_EXERCISE REQUIREMENTS_
In the records below, find the line that contains "set (L := length ggs)." and the line that contains "rewrite lookup_insert_ne by congruence. rewrite". Set down exactly those lines and every line between them, and nothing more.

Data items
+++
(** What the second loop over the edges leaves. *)
Lemma connection_loop_paired gconn :
  for_each (imap pair es) (connection_step egm) [] = Some gconn ->
  NoDup (map fst gconn) /\ paired gconn /\
  forall x y, conn es x y ->
    exists g g', egm !! x = Some g /\ egm !! y = Some g' /\
                 Py.dict_get g gconn = Some [g'].
Proof.
  intros H. destruct (connection_loop_links es egm gconn H) as (L1 & L2 & L3).
  assert (forall g cs, Py.dict_get g gconn = Some cs ->
            exists x y, conn es x y /\ egm !! x = Some g /\
                        exists c, egm !! y = Some c /\ cs = [c]) as Hsingle.
  { intros g cs Hget. apply dict_get_Some_elem in Hget.
    destruct (L2 g cs Hget) as (Hnd & Hne & Hw).
    destruct cs as [|c0 cs'] eqn:Ecs; [done|]. rewrite <- Ecs in *.
    destruct (Hw c0) as (x0 & e0 & y0 & Hd0 & Hc0 & Hg0 & Hy0); [rewrite Ecs; by left|].
    apply elem_of_enumerate in Hd0.
    exists x0, y0. split; [by exists e0|]. split; [done|]. exists c0. split; [done|].
    apply all_same_singleton; try done.
    intros c Hc. destruct (Hw c Hc) as (x1 & e1 & y1 & Hd1 & Hc1 & Hg1 & Hy1).
    apply elem_of_enumerate in Hd1.
    assert (egm !! y1 = egm !! y0) as E.
    { apply (partner_group x1 x0 y1 y0 g); try done; [by exists e1|by exists e0]. }
    congruence. }
  assert (forall x y, conn es x y ->
            exists g g', egm !! x = Some g /\ egm !! y = Some g' /\
                         Py.dict_get g gconn = Some [g']) as Hkey.
  { intros x y (e & He & Hc).
    destruct (L3 x e y) as (g & c & cs & Hg & Hy & Hget & Hin);
      [by apply elem_of_enumerate|done|].
    destruct (Hsingle g cs Hget) as (x' & y' & Sxy' & Hg' & c' & Hy' & ->).
    apply list_elem_of_singleton in Hin as ->. by exists g, c'. }
  split_and!; [done| |done].
  intros g cs Hget. destruct (Hsingle g cs Hget) as (x & y & Sxy & Hg & c & Hy & ->).
  exists c. split; [done|]. split.
  - intros ->. by apply (partner_apart x y g).
  - destruct (Hkey y x (conn_sym _ _ Sxy)) as (g1 & g2 & H1 & H2 & Hget').
    assert (g1 = c) as -> by congruence. assert (g2 = g) as -> by congruence. done.
Qed.

End Links.

(** ** The colours of paired groups *)

Section Colours.

Variable so : list nat -> list nat.
Hypothesis so_perm : forall l, Permutation (so l) l.

Lemma even_div_succ (L : nat) : Nat.even L = true -> (S L / 2 = L / 2)%nat.
Proof.
  intros [k ->]%Nat.even_spec. rewrite (Nat.mul_comm 2 k), Nat.div_mul by lia.
  symmetry. apply (Nat.div_unique (S (k * 2)) 2 k 1); lia.
Qed.

Lemma so_singleton x : so [x] = [x].
Proof. apply Permutation_singleton_r, so_perm. Qed.

Lemma layer_traversal_pair gconn (ggm : gmap nat nat) fuel gid g' layers :
  layer_traversal so gconn ggm fuel [(gid, O)] [] [] = Some layers ->
  ggm !! gid = None -> ggm !! g' = None -> g' <> gid ->
  Py.dict_get gid gconn = Some [g'] -> Py.dict_get g' gconn = Some [gid] ->
  layers = [(O, [gid]); (1%nat, [g'])].
Proof.
  intros H Hg Hg' N Dg Dg'.
  assert (~ is_Some (ggm !! gid)) as Ng by (rewrite Hg; by intros [? ?]).
  assert (~ is_Some (ggm !! g')) as Ng' by (rewrite Hg'; by intros [? ?]).
  destruct fuel as [|fuel]; [done|]. cbn [layer_traversal] in H.
  rewrite (decide_False (P := is_Some (ggm !! gid))) in H by done.
  rewrite (decide_False (P := gid ∈ [])) in H by (intros Hin; by apply elem_of_nil in Hin).
  rewrite Dg in H. cbn [mbind option_bind] in H. rewrite so_singleton in H.
  cbn [map reverse app] in H.
  change (reverse [(g', 1%nat)] ++ []) with [(g', 1%nat)] in H.
  change (Py.set_add gid []) with [gid] in H.
  change (Py.dict_add O gid []) with [(O, [gid])] in H.
  destruct fuel as [|fuel]; [done|]. cbn [layer_traversal] in H.
  rewrite (decide_False (P := is_Some (ggm !! g'))) in H by done.
  rewrite (decide_False (P := g' ∈ [gid])) in H
    by (intros Hin; by apply list_elem_of_singleton in Hin).
  rewrite Dg' in H. cbn [mbind option_bind] in H. rewrite so_singleton in H.
  change (reverse (map (fun c => (c, 2%nat)) [gid]) ++ []) with [(gid, 2%nat)] in H.
  assert (Py.set_add g' [gid] = [gid; g']) as Es.
  { unfold Py.set_add. rewrite decide_False; [done|].
    intros Hin. by apply list_elem_of_singleton in Hin. }
  rewrite Es in H.
  change (Py.dict_add 1 g' [(O, [gid])]) with [(O, [gid]); (1%nat, [g'])] in H.
  destruct fuel as [|fuel]; [done|]. cbn [layer_traversal] in H.
  rewrite (decide_False (P := is_Some (ggm !! gid))) in H by done.
  rewrite (decide_True (P := gid ∈ [gid; g'])) in H by (by left).
  destruct fuel as [|fuel]; [done|]. cbn [layer_traversal] in H. by injection H as <-.
Qed.

Lemma colour_step_pairs gconn done gid st st' :
  paired gconn -> gid ∈ map fst gconn ->
  colour_step so gconn gid st = Some (true, st') -> pairs_ok gconn done st ->
  pairs_ok gconn (done ++ [gid]) st'.
Proof.
  intros Hpaired Hkey H HQ. pose proof HQ as (Q1 & [Q2 Q2'] & Q3 & Q4).
  destruct st as [[ggm ggs] ggsh]. simpl in Q1, Q2, Q2', Q3, Q4.
  unfold colour_step in H. cbv beta iota in H.
  destruct (decide (is_Some (ggm !! gid))) as [Hs|Hn].
  { injection H as <-. split_and!; try done.
    intros g [Hg| ->%list_elem_of_singleton]%elem_of_app; [by apply Q1|done]. }
  assert (ggm !! gid = None) as Hg.
  { destruct (ggm !! gid) eqn:E; [|done]. by destruct Hn. }
  destruct (dict_get_key gid gconn Hkey) as [cs Dg].
  destruct (Hpaired gid cs Dg) as (g' & -> & N & Dg').
  assert (ggm !! g' = None) as Hg'.
  { destruct (ggm !! g') as [gg'|] eqn:E; [|done].
    destruct (Q3 g' gg' E) as (_ & _ & g2 & gg2 & D2 & H2 & _).
    assert (g2 = gid) as -> by congruence. congruence. }
  destruct (layer_traversal so gconn ggm (layer_fuel gconn) [(gid, O)] [] []) as [layers|] eqn:El;
    [|done].
  cbn [mbind option_bind] in H.
  apply (layer_traversal_pair gconn ggm _ gid g') in El; try done. subst layers.
  change (split_layers [(O, [gid]); (1%nat, [g'])]) with ([gid], [g']) in H.
  cbv beta iota in H.
  assert (Py.set_inter [gid] [g'] = []) as Ei.
  { unfold Py.set_inter. rewrite filter_cons, decide_False; [done|].
    intros Hin. apply list_elem_of_singleton in Hin. congruence. }
  rewrite Ei in H. injection H as <-.
  unfold add_group_group. cbn [fst snd]. rewrite !so_singleton. cbn [foldl].
  set (L := length ggs).
  assert (L ∉ map fst ggs) as Hfresh by (rewrite Q2', elem_of_seq; lia).
  rewrite (dict_set_fresh L [gid] ggs Hfresh).
  assert (length (ggs ++ [(L, [gid])]) = S L) as EL by (rewrite length_app; simpl; lia).
  rewrite EL.
  assert (S L ∉ map fst (ggs ++ [(L, [gid])])) as Hfresh'.
  { rewrite map_app, Q2'. simpl. rewrite elem_of_app, elem_of_seq, list_elem_of_singleton. lia. }
  rewrite (dict_set_fresh (S L) [g'] _ Hfresh').
  assert (Nat.even (S L) = false) as EvS.
  { rewrite Nat.even_succ, <- Nat.negb_even. fold L in Q2. by rewrite Q2. }
  assert (forall gg gs, (gg, gs) ∈ ggs -> (gg < L)%nat) as Hlt.
  { intros gg gs Hin. apply key_of_entry in Hin. rewrite Q2', elem_of_seq in Hin. lia. }
  split_and!; cbn [fst snd].
  - intros g [Hd| ->%list_elem_of_singleton]%elem_of_app.
    + destruct (Q1 g Hd) as [gg Hgg].
      rewrite lookup_insert_ne by congruence. rewrite lookup_insert_ne by congruence. eauto.
    + rewrite lookup_insert_ne by done. rewrite lookup_insert_eq. eauto.
  - rewrite !length_app. simpl. replace (length ggs + 1 + 1)%nat with (S (S L)) by (unfold L; lia).
    rewrite Nat.even_succ_succ. done.
  - rewrite !map_app, !length_app, Q2'. simpl.
    replace (length ggs + 1 + 1)%nat with (S (S L)) by (unfold L; lia).
    by rewrite !seq_S.
  - intros g gg Hgg.
    destruct (decide (g = g')) as [->|Ng'].
    { rewrite lookup_insert_eq in Hgg. injection Hgg as <-. split_and!.
      - apply elem_of_app. right. by left.
      - rewrite lookup_insert_eq. by rewrite EvS.
      - exists gid, L. split_and!; try done.
        + rewrite lookup_insert_ne by done. by rewrite lookup_insert_eq.
        + by apply even_div_succ.
        + fold L in Q2. by rewrite Q2, EvS. }
    rewrite lookup_insert_ne in Hgg by done.
    destruct (decide (g = gid)) as [->|Ngid].
    { rewrite lookup_insert_eq in Hgg. injection Hgg as <-. split_and!.
      - apply elem_of_app. left. apply elem_of_app. right. by left.
      - rewrite lookup_insert_ne by lia. rewrite lookup_insert_eq. fold L in Q2. by rewrite Q2.
      - exists g', (S L). split_and!; try done.
        + by rewrite lookup_insert_eq.
        + symmetry. by apply even_div_succ.
        + fold L in Q2. by rewrite Q2, EvS. }
    rewrite lookup_insert_ne in Hgg by done.
    destruct (Q3 g gg Hgg) as (Hin & Hsh & g2 & gg2 & D2 & H2 & Hdiv & Hev).
    pose proof (Hlt _ _ Hin). split_and!.
    + apply elem_of_app. left. apply elem_of_app. by left.
    + rewrite lookup_insert_ne by lia. by rewrite lookup_insert_ne by lia.
    + exists g2, gg2. split_and!; try done.
      rewrite lookup_insert_ne by congruence. by rewrite lookup_insert_ne by congruence.
  - intros gg gs [[Hin|Hin]%elem_of_app|Hin]%elem_of_app.
    + destruct (Q4 gg gs Hin) as (g & -> & Hgg). exists g. split; [done|].
      rewrite lookup_insert_ne by congruence. by rewrite lookup_insert_ne by congruence.
    + apply list_elem_of_singleton in Hin as [= -> ->]. exists gid. split; [done|].
      rewrite lookup_insert_ne by done. by rewrite lookup_insert_eq.
    + apply list_elem_of_singleton in Hin as [= -> ->]. exists g'. split; [done|].
      by rewrite lookup_insert_eq.
Qed.

Lemma colour_loop_pairs gconn st :
  paired gconn ->
  for_in (map fst gconn) (colour_step so gconn) (∅, [], ∅) = Some (true, st) ->
  pairs_ok gconn (map fst gconn) st.
Proof.
  intros Hp H.
  apply (for_in_run (pairs_ok gconn) (colour_step so gconn) (map fst gconn) []
           (∅, [], ∅) st H).
  - split_and!; simpl; try done.
    + intros g Hg. by apply elem_of_nil in Hg.
    + intros gg gs Hg. by apply elem_of_nil in Hg.
  - intros done' x rest' s1 s2 Eq HI Hs.
    apply (colour_step_pairs gconn done' x s1 s2 Hp); try done.
    simpl in Eq. rewrite Eq. apply elem_of_app. right. by left.
Qed.

End Colours.

(** ** The groups and shapes of paired groups *)

Lemma painted_refl v es : painted (fun _ => False) v es es.
Proof. intros x e Hx. exists e. split_and!; try done. by left. Qed.

Lemma painted_trans (T1 T2 : nat -> Prop) v es es1 es2 :
  painted T1 v es es1 -> painted T2 v es1 es2 -> painted (fun x => T1 x \/ T2 x) v es es2.
Proof.
  intros H1 H2 x e Hx. destruct (H1 x e Hx) as (e1 & Hx1 & A1 & B1 & D1).
  destruct (H2 x e1 Hx1) as (e2 & Hx2 & A2 & B2 & D2).
  exists e2. split; [done|].
  assert (forall e0, e0 = e \/ e0 = set_group_shape (v x).1 (v x).2 e ->
            set_group_shape (v x).1 (v x).2 e0 = set_group_shape (v x).1 (v x).2 e) as Hidem
    by (intros e0 [->| ->]; done).
  split_and!.
  - intros [Ht|Ht].
    + rewrite (A1 Ht) in B2. by destruct B2 as [->| ->].
    + rewrite (A2 Ht). by apply Hidem.
  - destruct B2 as [->| ->]; [done|]. right. by apply Hidem.
  - intros Hn. rewrite D2, D1; tauto.
Qed.

Lemma painted_equiv (T T' : nat -> Prop) v es es' :
  (forall x, T x <-> T' x) -> painted T v es es' -> painted T' v es es'.
Proof.
  intros E H x e Hx. destruct (H x e Hx) as (e' & Hx' & A & B & D).
  exists e'. split_and!; try done.
  - intros Ht. apply A, E, Ht.
  - intros Hn. apply D. by rewrite E.
Qed.

Lemma painted_alter v g shape x0 es :
  v x0 = (g, shape) ->
  painted (fun x => x = x0) v es (alter (set_group_shape g shape) x0 es).
Proof.
  intros Hv x e Hx. rewrite list_lookup_alter. case_decide as E.
  - subst x0. rewrite Hx, Hv. simpl. eexists. split; [done|]. split_and!; try done. by right.
  - exists e. split_and!; try done. by left.
Qed.

Lemma painted_foldl v g shape l :
  (forall x, x ∈ l -> v x = (g, shape)) ->
  forall es,
    painted (fun x => x ∈ l) v es
      (foldl (fun es2 edge => alter (set_group_shape g shape) edge es2) es l).
Proof.
  induction l as [|x0 l IH]; intros Hv es; simpl.
  - apply (painted_equiv (fun _ => False)); [|apply painted_refl].
    intros x. split; [done|]. intros H. by apply elem_of_nil in H.
  - apply (painted_equiv (fun x => x = x0 \/ x ∈ l)).
    + intros x. by rewrite elem_of_cons.
    + eapply painted_trans.
      * apply painted_alter, Hv. by left.
      * apply IH. intros x Hx. apply Hv. by right.
Qed.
+++
_TASK RESPONSE_
  set (L := length ggs).
  assert (L ∉ map fst ggs) as Hfresh by (rewrite Q2', elem_of_seq; lia).
  rewrite (dict_set_fresh L [gid] ggs Hfresh).
  assert (length (ggs ++ [(L, [gid])]) = S L) as EL by (rewrite length_app; simpl; lia).
  rewrite EL.
  assert (S L ∉ map fst (ggs ++ [(L, [gid])])) as Hfresh'.
  { rewrite map_app, Q2'. simpl. rewrite elem_of_app, elem_of_seq, list_elem_of_singleton. lia. }
  rewrite (dict_set_fresh (S L) [g'] _ Hfresh').
  assert (Nat.even (S L) = false) as EvS.
  { rewrite Nat.even_succ, <- Nat.negb_even. fold L in Q2. by rewrite Q2. }
  assert (forall gg gs, (gg, gs) ∈ ggs -> (gg < L)%nat) as Hlt.
  { intros gg gs Hin. apply key_of_entry in Hin. rewrite Q2', elem_of_seq in Hin. lia. }
  split_and!; cbn [fst snd].
  - intros g [Hd| ->%list_elem_of_singleton]%elem_of_app.
    + destruct (Q1 g Hd) as [gg Hgg].
      rewrite lookup_insert_ne by congruence. rewrite lookup_insert_ne by congruence. eauto.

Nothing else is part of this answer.